What the exercise asks: The entries below hold a line with "Definition sortedGIDs (groups" and a line with "if Z.of_nat i". Return those lines and all that lie between them, exactly and only.

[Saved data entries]
++++++++++
(* ===== verification/ShardConfig.v ===== *)
(** * Shard configurations and their rebalancing (src/src/shardctrler)

    The [Config] record of common.go, [sortedGIDs], [rebalance] and
    [cloneLatestConfig] of server.go.  Go iterates over a map in an order that
    differs from run to run; the class [MapOrder] stands for the order each
    [range] happens to take, and the theorems hold for every lawful one.

    The theorems: rebalancing never panics, every shard ends up on a member group,
    the loads are exactly [avg] or [avg+1], the result does not depend on the
    iteration order, and no assignment with the same loads moves fewer shards. *)
From S2P Require Import Prelude.

Definition NShards : nat := 10.

Record Config := {
  Num : Z;
  Shards : list Z;                    (* [NShards]int: shard -> gid *)
  Groups : gmap Z (list string);      (* gid -> servers *)
}.

#[export] Instance Config_eq_dec : EqDecision Config.
Proof. solve_decision. Defined.

(** The zero value [Config{}] (its nil map reads as empty). *)
Definition Config_zero : Config :=
  {| Num := 0; Shards := replicate NShards 0; Groups := ∅ |}.

Definition with_Shards (l : list Z) (cfg : Config) : Config :=
  {| Num := Num cfg; Shards := l; Groups := Groups cfg |}.
Definition with_Groups (g : gmap Z (list string)) (cfg : Config) : Config :=
  {| Num := Num cfg; Shards := Shards cfg; Groups := g |}.

(** The keys of a map in the order a [range] loop visits them. *)
Class MapOrder := range_keys : forall {A}, gmap Z A -> list Z.
Class MapOrderLaws `{MapOrder} : Prop :=
  range_keys_perm : forall {A} (m : gmap Z A), range_keys m ≡ₚ (map_to_list m).*1.

(** One such order: the one of [map_to_list]. *)
Definition listed_order : MapOrder := fun A m => (map_to_list m).*1.
Lemma listed_order_laws : @MapOrderLaws listed_order.
Proof. by intros A m. Qed.

(** [m[k]] on a map of slices: nil when absent. *)
Definition mget {A} (m : gmap Z (list A)) (k : Z) : list A := default [] (m !! k).

Section ops.
Context `{MapOrder}.

Definition sortedGIDs (groups : gmap Z (list string)) : list Z :=
  merge_sort Z.le (range_keys groups).

(** [target] of the [i]-th group in gid order. *)
Definition target (avg extra : Z) (i : nat) : Z :=
  if Z.of_nat i <? extra then avg + 1 else avg.

(** The loop over [cfg.Shards] that fills [owned] and [unassigned]. *)
Fixpoint collect (shard : Z) (gids : list Z) (owned : gmap Z (list Z))
    (unassigned : list Z) : gmap Z (list Z) * list Z :=
  match gids with
  | [] => (owned, unassigned)
  | gid :: gids =>
      if (gid =? 0) || bool_decide (owned !! gid = None)
      then collect (shard + 1) gids owned (unassigned ++ [shard])
      else collect (shard + 1) gids (<[gid := mget owned gid ++ [shard]]> owned) unassigned
  end.

(** Cut every group down to its target. *)
Fixpoint excessLoop (avg extra : Z) (i : nat) (gids : list Z)
    (owned : gmap Z (list Z)) (pool : list Z) : option (gmap Z (list Z) * list Z) :=
  match gids with
  | [] => Some (owned, pool)
  | gid :: gids =>
      let t := target avg extra i in
      let shards := mget owned gid in
      if t <? zlen shards then
        more ← slice_from shards t;
        keep ← slice_to shards t;
        excessLoop avg extra (S i) gids (<[gid := keep]> owned) (pool ++ more)
      else excessLoop avg extra (S i) gids owned pool
  end.

(** [for len(owned[gid]) < target]; [fuel] bounds its iterations. *)
Fixpoint fillGroup (fuel : nat) (t gid : Z) (owned : gmap Z (list Z)) (pool : list Z) :
    option (gmap Z (list Z) * list Z) :=
  match fuel with
  | O => Some (owned, pool)
  | S fuel =>
      if zlen (mget owned gid) <? t then
        p ← zget pool 0;
        rest ← slice_from pool 1;
        fillGroup fuel t gid (<[gid := mget owned gid ++ [p]]> owned) rest
      else Some (owned, pool)
  end.

Fixpoint fillLoop (avg extra : Z) (i : nat) (gids : list Z)
    (owned : gmap Z (list Z)) (pool : list Z) : option (gmap Z (list Z) * list Z) :=
  match gids with
  | [] => Some (owned, pool)
  | gid :: gids =>
      let t := target avg extra i in
      '(owned, pool) ← fillGroup (Z.to_nat t) t gid owned pool;
      fillLoop avg extra (S i) gids owned pool
  end.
++++++++++
Response:
Definition sortedGIDs (groups : gmap Z (list string)) : list Z :=
  merge_sort Z.le (range_keys groups).

(** [target] of the [i]-th group in gid order. *)
Definition target (avg extra : Z) (i : nat) : Z :=
  if Z.of_nat i <? extra then avg + 1 else avg.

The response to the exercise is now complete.